Divergence Pairtrade
Divergence Pairtrade is another market-neutral trading
strategy often used by professional traders. The idea is to find two diverging
stocks, one a relatively strong performer and the other a weak performer. Then
one goes long on the strong stock and
short
on the weak stock, so that one realizes
a profit as the two stocks continue to diverge while the long/short structure
keeps the overall trading position hedged against uncertain market movements.

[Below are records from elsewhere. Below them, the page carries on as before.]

Definition put (payload : str) (s : InMemoryOffloadStore) : option (str * InMemoryOffloadStore) :=
  let key := derive_key payload in
  match evict_if_over_cap (mkStore (data_insert key payload (data s)) (max_entries s) (max_bytes s)) with
  | Some s' => Some (key, s')
  | None => None
  end.
Definition get (s : InMemoryOffloadStore) (key : str) : option str := map_ (data s) !! key.
Definition len (s : InMemoryOffloadStore) : nat := size (map_ (data s)).
Definition is_empty (s : InMemoryOffloadStore) : bool := len s =? 0.
Definition clear (s : InMemoryOffloadStore) : InMemoryOffloadStore :=
  mkStore data_new (max_entries s) (max_bytes s).
End Store.

(** ** [pipeline.rs] *)

Record CompressionContext := mkContext { query : option str; token_budget : option N }.

Definition with_token_budget (ctx : CompressionContext) (budget : N) : CompressionContext :=
  mkContext (query ctx) (Some (N.max 1 budget)).
Definition with_query (ctx : CompressionContext) (q : str) : CompressionContext :=
  mkContext (Some q) (token_budget ctx).

Definition bloat_ratio (ctx : CompressionContext) (content : str) : f64 :=
  f64_div (f64_of (str_len content)) (f64_of (N.max 1 (unwrap_or 4096%N (token_budget ctx)))).

Definition is_bloated (ctx : CompressionContext) (content : str) (c : ContentType)
    (cfg : PipelineConfig) : bool :=
  let threshold := bloat_threshold_for cfg c in
  if SFleb threshold (f64_of 0) then false else f64_gt (bloat_ratio ctx content) threshold.

Definition Transform : Type := str -> ContentType -> str.

Definition transformed (transforms : list Transform) (content : str) (c : ContentType) : str :=
  foldl (fun w t => t w c) content transforms.

Definition offload_marker (key : str) : str := "[offloaded: " ++ key ++ "]".

(** [CompressionPipeline::run]; [None] is an eviction that does not end. *)
Definition run `{DeriveKey} (transforms : list Transform) (content : str) (c : ContentType)
    (ctx : CompressionContext) (store : InMemoryOffloadStore) (cfg : PipelineConfig) (m : Mode)
    : option (str * InMemoryOffloadStore) :=
  if negb (runs_transforms m) then Some (content, store)
  else
    let working := transformed transforms content c in
    if offloads_bloat m && is_bloated ctx working c cfg then
      match put working store with
      | Some (key, store') => Some (offload_marker key, store')
      | None => None
      end
    else Some (working, store).

Example tags_kept :
  filter_deactivated_tags "#a #a/claude #a/codex b" "Claude" = Some (lit "#a #a/claude  b").
Proof. reflexivity. Qed.

(** A second [#] in a tag, as in a Markdown heading, makes the next slice end before it
    starts. *)
Lemma heading_panics : filter_deactivated_tags "## Heading" "claude" = None.
Proof. reflexivity. Qed.
#[export] Instance mem_persistent : PersistentStore InMemoryOffloadStore.
Proof.
  refine {| durable := fun s => mem_wf s /\ max_entries s = None |}.
  - by intros s [? _].
  - intros b s [Hwf Hm]. exists (snd (mem_put b s)).
    destruct (mem_put_spec b s Hwf) as (Hk & Hm' & Ho & Hl).
    split; [cbn [put mem_store]; rewrite <-Hk; by destruct (mem_put b s) |].
    split; [split; [by apply mem_put_wf | congruence] |].
    intros k v Hg Hor. cbn [get mem_store] in *. revert Hg. unfold mem_get.
    intros (u & Hv & Hg)%result_bind_Ok. rewrite Hv. simpl.
    destruct (data_map (mem_data s) !! k) as [w|] eqn:E; [|done]. injection Hg as ->.
    rewrite Hl, decide_True.
    + case_decide as He; [|by rewrite E]. destruct Hor as [?|[= ->]]; [done |]. done.
    + unfold queue_after. rewrite Hm. apply elem_of_app. left. apply (wf_keys s Hwf). eauto.
Defined.

Fixpoint mem_puts (bs : list bytes) (s : InMemoryOffloadStore) : InMemoryOffloadStore :=
  match bs with [] => s | b :: bs' => mem_puts bs' (snd (mem_put b s)) end.

(** A key at distance [d] from the end of the queue survives [cap - d] further puts. *)
Lemma mem_puts_keep cap key v bs s pre post :
  mem_wf s -> max_entries s = Some cap -> data_order (mem_data s) = pre ++ key :: post ->
  data_map (mem_data s) !! key = Some v -> length post + length bs < cap ->
  Forall (fun b' => make_key b' = key -> b' = v) bs ->
  data_map (mem_data (mem_puts bs s)) !! key = Some v.
Proof.
  revert s pre post. induction bs as [|b bs IH]; intros s pre post Hwf Hc Ho Hv Hd Hall; [done |].
  apply Forall_cons in Hall as [Hb Hall]. cbn [length] in Hd. cbn [mem_puts].
  destruct (mem_put_spec b s Hwf) as (_ & Hm & Ho' & Hl).
  assert (exists pre' post', queue_after b s = pre' ++ key :: post' /\ length post' <= S (length post))
    as (pre' & post' & Hq & Hlen).
  { unfold queue_after. rewrite Hc, Ho. set (x := if decide _ then _ else _).
    assert (length x <= 1) as Hx by (subst x; case_decide; simpl; lia).
    rewrite <-app_assoc. cbn [app].
    rewrite drop_app_le by (rewrite !length_app; cbn [length]; rewrite length_app; lia).
    eexists _, (post ++ x). split; [done |]. rewrite length_app. lia. }
  apply (IH _ pre' post'); [by apply mem_put_wf | congruence | congruence | | lia | done].
  rewrite Hl, decide_True by (rewrite Hq; apply elem_of_app; right; by left).
  case_decide as He; [|done]. by rewrite Hb.
Qed.
Definition register_sliced_listener (session_id : str) (l : BudgetSlicedListener) (ls : Listeners)
  : Listeners := <[session_id := unwrap_or [] (ls !! session_id) ++ [l]]> ls.
Definition clear_session_sliced_listeners (session_id : str) (ls : Listeners) : Listeners :=
  delete session_id ls.
Definition sliced_listener_count (session_id : str) (ls : Listeners) : nat :=
  match ls !! session_id with Some v => length v | None => 0 end.

Definition dispatch_sliced (ls : Listeners) (session_id : str) (ev : BudgetSlicedEvent) : option str :=
  match ls !! session_id with
  | None => None
  | Some queue => find_map (fun l => l ev) queue
  end.

Definition maybe_escalate_stratum (mode : Mode) : Mode :=
  match mode with Lite => Full | m => m end.

(** The text that enters the conversation, and whether it was cut. *)
Definition slice_text (content : str) (b : TokenBudget) (store : S) (ls : Listeners)
    (session_id : str) : option (str * bool * S) :=
  match check_and_slice content b store with
  | None => None
  | Some (AKeep kept, store') => Some (kept, false, store')
  | Some (ASliced display key, store') =>
      let replacement := dispatch_sliced ls session_id
        (mkEvent (str_len content) (str_len display) key display) in
      Some (unwrap_or display replacement, true, store')
  end.

Definition apply_budget_slice (outcome : ToolOutcome) (b : TokenBudget) (store : S) (mode : Mode)
    (ls : Listeners) (session_id : str) : option (ToolOutcome * S * Mode) :=
  match state b with
  | Under => Some (outcome, store, mode)
  | Approaching | Over =>
      let mode' := match state b with Approaching => maybe_escalate_stratum mode | _ => mode end in
      match outcome with
      | Success content =>
          match slice_text content b store ls session_id with
          | None => None
          | Some (text, _, store') => Some (Success text, store', mode')
          end
      | FileContent path content truncated =>
          match slice_text content b store ls session_id with
          | None => None
          | Some (text, cut, store') => Some (FileContent path text (truncated || cut), store', mode')
          end
      | other => Some (other, store, mode')
      end
  end.

(** *** Tools and hooks *)

Definition BudgetState_debug (s : BudgetState) : str :=
  match s with Under => "Under" | Approaching => "Approaching" | Over => "Over" end.

Definition budget_status (b : TokenBudget) : ToolOutcome :=
  Success (lit "Budget status: " ++ BudgetState_debug (state b) ++ lit " — used " ++ show_N (used b)
           ++ lit "/" ++ show_N (ceiling b) ++ lit " tokens, " ++ show_N (remaining b)
           ++ lit " remaining").

Definition budget_set (args : json) (b : TokenBudget) : ToolOutcome * TokenBudget :=
  match json_get args "ceiling" ≫= as_u64 with
  | Some c => (Success (lit "Budget ceiling set to " ++ show_N c),
               mkBudget c (approaching_ratio b) (used b))
  | None => (Error "missing required argument: ceiling", b)
  end.

Definition budget_compact (b : TokenBudget) : ToolOutcome * TokenBudget :=
  (Success (lit "Budget compacted: reset used from " ++ show_N (used b) ++ lit " to 0"),
   mkBudget (ceiling b) (approaching_ratio b) 0).

(** The budget's store first, then the store of the compression pipeline. *)
Definition store_get (args : json) (store : S) (stratum_store : gmap str str) : ToolOutcome :=
  match json_get args "marker" ≫= as_str with
  | None => Error "missing required argument: marker"
  | Some marker =>
      match get store marker with
      | Ok b => Success (match from_utf8 b with
                         | Some s => s
                         | None => lit "<binary data, utf8 error: " ++ utf8_error b ++ lit ">"
                         end)
      | Err _ =>
          match stratum_store !! marker with
          | Some content => Success content
          | None => Error (lit "store_get failed: marker '" ++ marker
                           ++ lit "' not in any offload store")
          end
      end
  end.
Lemma anchored_names fs path d c :
  fs_wf fs -> entry_of fs (unwrap_or path (anchored_write_target fs path)) = Ok (d, c) -> names_entry fs path d c.
Proof.
  intros Hw. unfold anchored_write_target. destruct (file_name path) as [n|] eqn:Hn; [|by left].
  destruct (canonicalize fs (unwrap_or [] (parent path))) as [p|] eqn:Hp; [|by left]. cbn [unwrap_or].
  destruct (parent path) as [q|] eqn:Hq; [|done]. cbn [unwrap_or] in Hp.
  intros He. right. pose proof Hp as (loc & Hr & ->)%canonicalize_Ok.
  destruct (follow_sound _ _ _ Hw Hr) as (m & Hm & Hl).
  destruct (entry_of_joined _ _ _ _ _ _ Hw Hm Hl (file_name_valid _ _ Hn) He) as [-> ->]. rw Hn. split; [done|]. by exists q.
Qed.

Lemma snapshot_tree k path existed prev (w : World U) :
  tree_of (snapshot_for_undo k path existed prev w).2 = tree_of w.
Proof.
  unfold snapshot_for_undo. destruct (undo w) as [u|]; [|done].
  by destruct (log_push k path existed prev u).
Qed.

(** A guarded atomic write under a sandbox. *)
Lemma sandboxed_write fs io g dir p q content :
  fs_wf fs -> fresh_tmp fs p io -> sandbox_dir g = Some dir ->
  check_write gitignored fs g p = Allowed q ->
  match atomic_write fs io p content with
  | (Ok _, fs') => wrote_below dir p content fs fs'
  | (Err _, fs') => fs' = fs
  end.
Proof.
  intros Hw Hf Hd (-> & Hwr)%check_write_Allowed.
  destruct (wr_sandbox _ _ _ _ Hwr dir Hd) as (a & Ha & Hin & _).
  pose proof (atomic_write_cases fs io p content Hf) as Hc.
  destruct (atomic_write fs io p content) as [[u|e] fs']; [|done].
  destruct Hc as (d & c & He & Hnd & ->).
  destruct (entry_inside fs p d c a dir Hw He Ha Hin (wr_link _ _ _ _ Hwr)) as (s & Hs & Hpre).
  by exists s, d, c.
Qed.

Lemma write_and_record_cases conf io (w : World U) path content expanded existed prev dir o w' :
  fs_wf (tree_of w) -> (forall p, fresh_tmp (tree_of w) p io) ->
  sandbox_dir (path_guard conf) = Some dir ->
  write_and_record conf io w path content expanded existed prev = (o, w') ->
  tree_of w' = tree_of w /\ (forall m, o <> Success m)
  \/ wrote_named dir path (utf8_encode content) (tree_of w) (tree_of w').
Proof.
  intros Hw Hf Hd. unfold write_and_record.
  set (target := unwrap_or path (anchored_write_target (tree_of w) path)).
  destruct (check_write gitignored (tree_of w) (path_guard conf) target) as [q|m] eqn:Hc;
    [|intros [= <- <-]; by left].
  pose proof (sandboxed_write (tree_of w) io _ dir target q (utf8_encode content) Hw (Hf target) Hd Hc) as Hs.
  destruct (atomic_write (tree_of w) io target (utf8_encode content)) as [[u|e] fs'].
  - pose proof (snapshot_tree Write path existed prev (with_tree w fs')) as Ht.
    destruct (snapshot_for_undo Write path existed prev (with_tree w fs')) as [r w1].
    intros [= _ <-]. right. rw Ht. destruct Hs as (s & d & c & Hs & Hp & He & Hnd & Hfs).
    exists s, d, c. split_and!; [done|done|by apply anchored_names|done|done].
  - subst fs'. intros [= <- <-]. by left.
Qed.
Lemma push_parent cs : Forall (fun c => c <> RootDir) cs -> comps_valid cs ->
  starts_with (push_all (ParentDir :: cs)) ".." = true.
Proof.
  intros Hr Hv. induction cs as [|c cs IH] using rev_ind; [done|].
  apply Forall_app in Hr as [Hr Hc%Forall_inv]. apply Forall_app in Hv as [Hv Hn%Forall_inv].
  rw app_comm_cons push_all_snoc. specialize (IH Hr Hv). apply starts_with_spec in IH as [r ->].
  apply starts_with_spec. unfold path_join.
  assert (starts_with (component_text c) "/" = false) as ->.
  { destruct c as [| | |n]; [done..|]. destruct (Hn n eq_refl) as (_ & Hs & _).
    apply not_true_iff_false. cbn [component_text]. intros [q ->]%starts_with_spec. apply Hs. by left. }
  destruct (_ || _); rw -!app_assoc; eauto.
Qed.

Lemma map_normal_valid l : Forall valid_name l -> comps_valid (map Normal l).
Proof. intros H. apply Forall_map. eapply Forall_impl; [exact H|]. by intros n Hn m [= <-]. Qed.
Lemma map_normal_root l : Forall (fun c => c <> RootDir) (map Normal l).
Proof. apply Forall_map, Forall_forall. done. Qed.

Lemma diff_inside l cl :
  Forall valid_name l ->
  forall r, diff_components (map Normal l) (map Normal cl) = Some r ->
  outside_text (push_all r) = false -> exists rest, rest <> [] /\ l = cl ++ rest.
Proof.
  intros Hv r. revert cl r. induction Hv as [|n l Hn Hv IH]; intros [|b cl] r; cbn [map diff_components].
  - by intros [= <-].
  - intros [= <-] Ho. exfalso. unfold outside_text in Ho.
    rw (push_parent (map (fun _ => ParentDir) (map Normal cl))) in Ho; [..|by rw !orb_true_r in Ho];
      apply Forall_map, Forall_forall; done.
  - intros _ _. by exists (n :: l).
  - case_bool_decide as E; cycle 1.
    + intros [= <-] Ho. exfalso. unfold outside_text in Ho. rw push_parent in Ho; [..|by rw !orb_true_r in Ho].
      * apply Forall_app. split; [apply Forall_map, Forall_forall; done|]. apply Forall_cons.
        split; [done|apply map_normal_root].
      * apply Forall_app. split; [apply Forall_map, Forall_forall; done|]. apply Forall_cons.
        split; [by intros m [= <-]|by apply map_normal_valid].
    + injection E as <-. intros H Ho. destruct (IH cl r H Ho) as (rest & Hr & ->). by exists rest.
Qed.

(** What the lexical guard lets pass lies strictly below the directory. *)
Lemma is_inside_loc p cl :
  starts_with p "/" = true -> Forall valid_name cl -> is_inside_cwd p (show_loc cl) = true ->
  exists rest, rest <> [] /\ lex [] (tail_comps p) = cl ++ rest.
Proof.
  intros Hp Hcl. unfold is_inside_cwd, diff_paths. rw (normalize_loc p Hp).
  assert (Forall valid_name (lex [] (tail_comps p))) as Hv.
  { apply lex_valid; [by apply Forall_nil_2|apply kernel_comps_valid]. }
  rw !components_show_loc //. cbn [diff_components]. rw bool_decide_eq_true_2 //.
  destruct (diff_components _ _) as [r|] eqn:E; [|done]. cbn [fmap option_fmap option_map].
  intros Ho%negb_true_iff. by eapply diff_inside.
Qed.
(* ===== verification/Net.v ===== *)
(** * Addresses and hosts (src/tools/web_fetch.rs)

    The addresses of [std::net] with their parser, the test for internal addresses and the
    host of a URL.

    Parameter: [percent_decode_str(..).decode_utf8_lossy()]. *)

From Stdlib Require Import ssreflect.
From S2P Require Import Prelude Machine.

(** ** [std::net::IpAddr] *)

Inductive IpAddr :=
| V4 (a b c d : N)
| V6 (segments : list N).

#[global] Instance IpAddr_eq_dec : EqDecision IpAddr.
Proof. solve_decision. Defined.

(** A reader takes a value off the front of a text, or fails and takes nothing. *)
Definition reader (A : Type) : Type := str -> option (A * str).

Definition to_digit (radix : N) (c : char) : option N :=
  let d := if in_range 48 57 c then (c - 48)%N
           else if in_range 97 122 c then (c - 87)%N
           else if in_range 65 90 c then (c - 55)%N else 36%N in
  if (d <? radix)%N then Some d else None.

(** The digits that follow: their value, their number and the rest. *)
Fixpoint read_digits (radix max_digits acc : N) (count : N) (s : str) : option (N * N * str) :=
  match s with
  | c :: s' =>
      match to_digit radix c with
      | Some d =>
          if (max_digits <? count + 1)%N then None
          else read_digits radix max_digits (acc * radix + d) (count + 1) s'
      | None => Some (acc, count, s)
      end
  | [] => Some (acc, count, s)
  end.

(** [read_number]: at most [max_digits] digits, within [max]. *)
Definition read_number (radix max_digits : N) (allow_zero_prefix : bool) (max : N) : reader N := fun s =>
  match read_digits radix max_digits 0 0 s with
  | None => None
  | Some (v, count, rest) =>
      if (count =? 0)%N then None
      else if negb allow_zero_prefix && bool_decide (head s = Some 48%N) && (1 <? count)%N then None
      else if (max <? v)%N then None
      else Some (v, rest)
  end.

Definition read_given_char (c : char) : reader unit := fun s =>
  match s with
  | x :: s' => if (x =? c)%N then Some (tt, s') else None
  | [] => None
  end.

Definition read_separator {A} (sep : char) (index : nat) (inner : reader A) : reader A := fun s =>
  match index with
  | O => inner s
  | S _ => match read_given_char sep s with Some (_, s') => inner s' | None => None end
  end.

Definition read_octet (index : nat) : reader N :=
  read_separator (chr "."%char) index (read_number 10 3 false 255).

Definition read_ipv4_addr : reader (N * N * N * N) := fun s =>
  match read_octet 0 s with
  | None => None
  | Some (a, s1) =>
      match read_octet 1 s1 with
      | None => None
      | Some (b, s2) =>
          match read_octet 2 s2 with
          | None => None
          | Some (c, s3) =>
              match read_octet 3 s3 with
              | None => None
              | Some (d, s4) => Some ((a, b, c, d), s4)
              end
          end
      end
  end.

In order to find such pairs of stronger/weaker stocks, AASTOCKS's next-generation
search engines study all possible combinations of stocks for those showing a smooth and
steady trend over a reasonably long period of time. A pair is considered an attractive
candidate if it shows a stable and strong diverging trend.
By using our proprietary Divergence Pairtrade system, AASTOCKS.com searches
the market every ten minutes for all possible divergence pairtrade opportunities,
then posts them live on the Internet. Each Divergence Pairtrade Pick specifies
the stock to buy and the stock to
short
by an exact number of shares. Figure 28
shows an example:

Figure 28. Divergence pairtrade pick by AASTOCKS.com

The trade is to long 1000 shares of BAC and short 854 shares of STI. (The
shares can be adjusted up or down proportionally in accord with market
prices. In this instance, one should takes these steps:
(1) Cut losses if the trade loses $1180.
(2) Take profits or raise stop to protect profit if the trade makes $1580 or more.
(3) Here too, get out of the trade if it makes half the target profit
($790) and then drops back to $0.
Rule Number Three for Divergence Pairtrade is once again the famous adage
adhered to by professional traders, "Never Let a Winner Turn a Loser."
AASTOCKS's tests and experience consistently indicate that by using
these three strategies, you will effectively optimize profit potential and
minimize risk.
One can hold on to a divergence pairtrade as long as the two stocks continue
to diverge, thus yielding a much-larger profit than that of a convergence pairtrade.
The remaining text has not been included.